## [TO DO]
Reproduce the data below line by line, from its first line to the line with "keeps it, so", both included, and nothing past that point.

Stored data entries
==========

(* ===== verification/SchedSafe.v ===== *)
(** * The scheduler keeps its invariants

    [table_ok] says which processes are queued in each state; [kern_inv] adds the
    locks and the interrupt state in each mode of the system. Every operation
    keeps it, so it holds in every reachable state. *)

From S2P Require Import Prelude Spinlock Sched RunQueue.

(** ** The CPU and the locks *)

(** CPU [me] with [n] levels of [pushcli], interrupts [b], [intena] and [proc]. *)
Definition cpu_is (me : nat) (h : hw) (n : Z) (b ia : bool) (cp : option nat) : Prop :=
  exists c, on_cpu h me c /\ ncli c = n /\ eflags_IF h = b /\ c_proc c = cp /\ (0 < n -> intena c = ia).

Definition held (me : nat) : spinlock := Spinlock true (Some me).

Section kernel.
Context {V : Type} `{Services V} (me : nat).

(** A process the invariant follows: runnable but not queued ([killed_sleeper_lost]). *)
Context (lost : option nat).
Implicit Types (t : tab) (h : hw) (lk tk : spinlock) (v : V) (cr : option Z) (f : bool).

Lemma lt_Ok {A} (m : M tab A) t a t' h lk tk cr v f :
  m t = Ok a t' -> lt m (SSt t h lk tk cr v f) = Ok a (SSt t' h lk tk cr v f).
Proof. intros E. unfold lt, zoom. cbn. by rewrite E. Qed.

Lemma lh_Ok {A} (m : M hw A) t a h h' lk tk cr v f :
  m h = Ok a h' -> lh m (SSt t h lk tk cr v f) = Ok a (SSt t h' lk tk cr v f).
Proof. intros E. unfold lh, zoom. cbn. by rewrite E. Qed.

Lemma cpu_pushed h n b ia cp c :
  on_cpu h me c -> ncli c = n -> eflags_IF h = b -> c_proc c = cp -> (0 < n -> intena c = ia) ->
  cpu_is me (pushed h me c) (n + 1) false (if n =? 0 then b else ia) cp.
Proof.
  intros Hc Hn Hb Hp Hi. exists (pushed_cpu h c). split_and!; [by apply pushed_on_cpu|cbn; lia|done|done|].
  intros _. cbn. rewrite Hn. destruct (Z.eqb_spec n 0); [done|]. apply Hi.
  pose proof (oc_ncli _ _ _ Hc). lia.
Qed.

Lemma popped_on_cpu h c : on_cpu h me c -> 0 < ncli c -> on_cpu (popped h me c) me (set_ncli (ncli c - 1) c).
Proof.
  intros Hc Hn. apply (on_cpu_set h me c); cbn; [done|done|lia|].
  intros H1. rewrite (proj2 (Z.eqb_neq _ _)) by lia. done.
Qed.

Lemma cpu_popped h n b ia cp c :
  on_cpu h me c -> ncli c = n -> eflags_IF h = b -> c_proc c = cp -> (0 < n -> intena c = ia) -> 0 < n ->
  cpu_is me (popped h me c) (n - 1) ((n =? 1) && ia) ia cp.
Proof.
  intros Hc Hn Hb Hp Hi H0. exists (set_ncli (ncli c - 1) c).
  split_and!; [apply popped_on_cpu; [done|lia]|cbn; lia| |done|by intros _; apply Hi].
  cbn. by rewrite Hn, Hi.
Qed.

Lemma acquire_ptable_ok t h tk cr v f n b ia cp :
  cpu_is me h n b ia cp ->
  exists h', acquire_ptable (SSt t h initlock tk cr v f) = Ok tt (SSt t h' (held me) tk cr v f) /\
    cpu_is me h' (n + 1) false (if n =? 0 then b else ia) cp.
Proof.
  intros (c & Hc & Hn & Hb & Hp & Hi). exists (pushed h me c). split; [|by apply cpu_pushed].
  unfold acquire_ptable. by erewrite acquire_in_ok.
Qed.

Lemma release_ptable_ok t h tk cr v f n b ia cp :
  cpu_is me h n b ia cp -> 0 < n ->
  exists h', release_ptable (SSt t h (held me) tk cr v f) = Ok tt (SSt t h' initlock tk cr v f) /\
    cpu_is me h' (n - 1) ((n =? 1) && ia) ia cp.
Proof.
  intros (c & Hc & Hn & Hb & Hp & Hi) H0. exists (popped h me c). split; [|by eapply cpu_popped].
  unfold release_ptable. erewrite release_in_ok; [done|done|lia|apply holds_self].
Qed.

Lemma acquire_tickslock_ok t h lk cr v f n b ia cp :
  cpu_is me h n b ia cp ->
  exists h', acquire_tickslock (SSt t h lk initlock cr v f) = Ok tt (SSt t h' lk (held me) cr v f) /\
    cpu_is me h' (n + 1) false (if n =? 0 then b else ia) cp.
Proof.
  intros (c & Hc & Hn & Hb & Hp & Hi). exists (pushed h me c). split; [|by apply cpu_pushed].
  unfold acquire_tickslock. by erewrite acquire_in_ok.
Qed.

Lemma release_tickslock_ok t h lk cr v f n b ia cp :
  cpu_is me h n b ia cp -> 0 < n ->
  exists h', release_tickslock (SSt t h lk (held me) cr v f) = Ok tt (SSt t h' lk initlock cr v f) /\
    cpu_is me h' (n - 1) ((n =? 1) && ia) ia cp.
Proof.
  intros (c & Hc & Hn & Hb & Hp & Hi) H0. exists (popped h me c). split; [|by eapply cpu_popped].
  unfold release_tickslock. erewrite release_in_ok; [done|done|lia|apply holds_self].
Qed.

Lemma cpu_touched h n b ia cp c :
  on_cpu h me c -> ncli c = n -> eflags_IF h = b -> c_proc c = cp -> (0 < n -> intena c = ia) ->
  cpu_is me (touched h me c) n b ia cp.
Proof.
  intros Hc Hn Hb Hp Hi. exists (touched_cpu h c). split_and!; [by apply touched_on_cpu| |done| |].
  - unfold touched_cpu. by destruct (ncli c =? 0).
  - unfold touched_cpu. by destruct (ncli c =? 0).
  - intros H0. unfold touched_cpu. rewrite (proj2 (Z.eqb_neq _ _)) by lia. by apply Hi.
Qed.

Lemma my_proc_ok t h lk tk cr v f n b ia cp :
  cpu_is me h n b ia cp ->
  exists h', my_proc (SSt t h lk tk cr v f) = Ok cp (SSt t h' lk tk cr v f) /\ cpu_is me h' n b ia cp.
Proof.
  intros (c & Hc & Hn & Hb & Hp & Hi). exists (touched h me c). split; [|by apply cpu_touched].
  unfold my_proc. rewrite <- Hp. apply lh_Ok. by apply myproc_ok.
Qed.

Lemma curproc_ok t h lk tk cr v f n b ia i :
  cpu_is me h n b ia (Some i) ->
  exists h', curproc (SSt t h lk tk cr v f) = Ok i (SSt t h' lk tk cr v f) /\ cpu_is me h' n b ia (Some i).
Proof.
  intros Hc. destruct (my_proc_ok t h lk tk cr v f _ _ _ _ Hc) as (h' & E & Hc').
  exists h'. split; [|done]. unfold curproc. by mstep E.
Qed.

(** Reading and writing this CPU's entry, with interrupts off. *)
Lemma mycpu_at h n ia cp : cpu_is me h n false ia cp -> mycpu h = Ok me h.
Proof. intros (c & Hc & Hn & Hb & Hp & Hi). by eapply mycpu_ok. Qed.

Lemma set_curproc_ok t h lk tk cr v f n ia cp cp' :
  cpu_is me h n false ia cp ->
  exists h', set_curproc cp' (SSt t h lk tk cr v f) = Ok tt (SSt t h' lk tk cr v f) /\
    cpu_is me h' n false ia cp'.
Proof.
  intros (c & Hc & Hn & Hb & Hp & Hi).
  exists (set_cpus (<[me := set_cproc cp' c]> (cpus h)) h). split.
  - unfold set_curproc. apply lh_Ok. mstep mycpu_ok; [|done|done].
    erewrite upd_cpu_ok; [done|apply Hc].
  - exists (set_cproc cp' c). split_and!; [|done|done|done|done].
    apply (on_cpu_set h me c); [done|done|apply Hc|apply Hc].
Qed.

Lemma sched_back_ok t h lk tk cr v f n ia ia' cp :
  cpu_is me h n false ia cp ->
  exists h', sched_back ia' (SSt t h lk tk cr v f) = Ok tt (SSt t h' lk tk cr v f) /\
    cpu_is me h' n false ia' cp.
Proof.
  intros (c & Hc & Hn & Hb & Hp & Hi).
  exists (set_cpus (<[me := set_intena ia' c]> (cpus h)) h). split.
  - unfold sched_back. apply lh_Ok. mstep mycpu_ok; [|done|done].
    erewrite upd_cpu_ok; [done|apply Hc].
  - exists (set_intena ia' c). split_and!; [|done|done|done|done].
    apply (on_cpu_set h me c); [done|done|apply Hc|apply Hc].
Qed.

Lemma cpu_set_IF h b b' ia cp : cpu_is me h 0 b ia cp -> cpu_is me (set_IF b' h) 0 b' ia cp.
Proof.
  intros (c & [H1 H2 H3 H4] & Hn & Hb & Hp & Hi). exists c.
  split_and!; [|done|done|done|done]. split; cbn; [done|done|done|lia].
Qed.

(** ** The table invariant *)

(** The saved contexts that are resumed. *)
Definition good_point (k : kpoint) : bool :=
  match k with
  | KForkret | KYield | KSleep LkTicks WakeSysSleep | KSleep LkPtable WakeWait => true
  | _ => false
  end.

(** A process that has run or may run has what [switchuvm] wants. *)
Definition live_ok (b : proc) : Prop :=
  slice_ok b /\ i_kstack (img b) <> 0 /\ i_pgdir (img b) <> 0.

(** Slot [i] of the table, when the queue is [q], [run] is running and the zombie
    [z] has just exited. *)
Definition slot_ok (np : Z) (i : nat) (b : proc) (q : list nat) (run z : option nat) : Prop :=
  length (i_ofile (img b)) = NOFILE /\
  (state b <> UNUSED -> 0 < pid b < np) /\
  match state b with
  | UNUSED | EMBRYO => i ∉ q
  | SLEEPING => i ∉ q /\ live_ok b /\ good_point (k_point (ctx b)) = true
  | RUNNABLE => (killed b = 0 -> i ∈ q) /\ live_ok b /\ good_point (k_point (ctx b)) = true
  | RUNNING => run = Some i /\ live_ok b
  | ZOMBIE => i ∈ q -> z = Some i
  end.

Record table_ok (t : tab) (ps : list proc) (q : list nat) (run z : option nat) : Prop := TableOk {
  to_rep : rep t ps q;
  to_len : length ps = NPROC;
  to_slot : forall i b, ps !! i = Some b -> slot_ok (nextpid t) i b q run z;
  to_pids : forall i j b b', ps !! i = Some b -> ps !! j = Some b' ->
    state b <> UNUSED -> state b' <> UNUSED -> pid b = pid b' -> i = j;
  to_run : forall i, run = Some i -> hd_error q = Some i /\ exists b, ps !! i = Some b /\ state b = RUNNING;
  to_zombie : forall i, z = Some i -> hd_error q = Some i;
  to_np : 0 < nextpid t;
  to_int : forall i b, ps !! i = Some b -> int32 (timeslice (acc b));
  to_lost : forall i, lost = Some i -> i ∉ q /\ exists b, ps !! i = Some b /\ state b = RUNNABLE
}.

==========

## [RESPONSE BELOW]
(* ===== verification/SchedSafe.v ===== *)
(** * The scheduler keeps its invariants

    [table_ok] says which processes are queued in each state; [kern_inv] adds the
    locks and the interrupt state in each mode of the system. Every operation
    keeps it, so it holds in every reachable state. *)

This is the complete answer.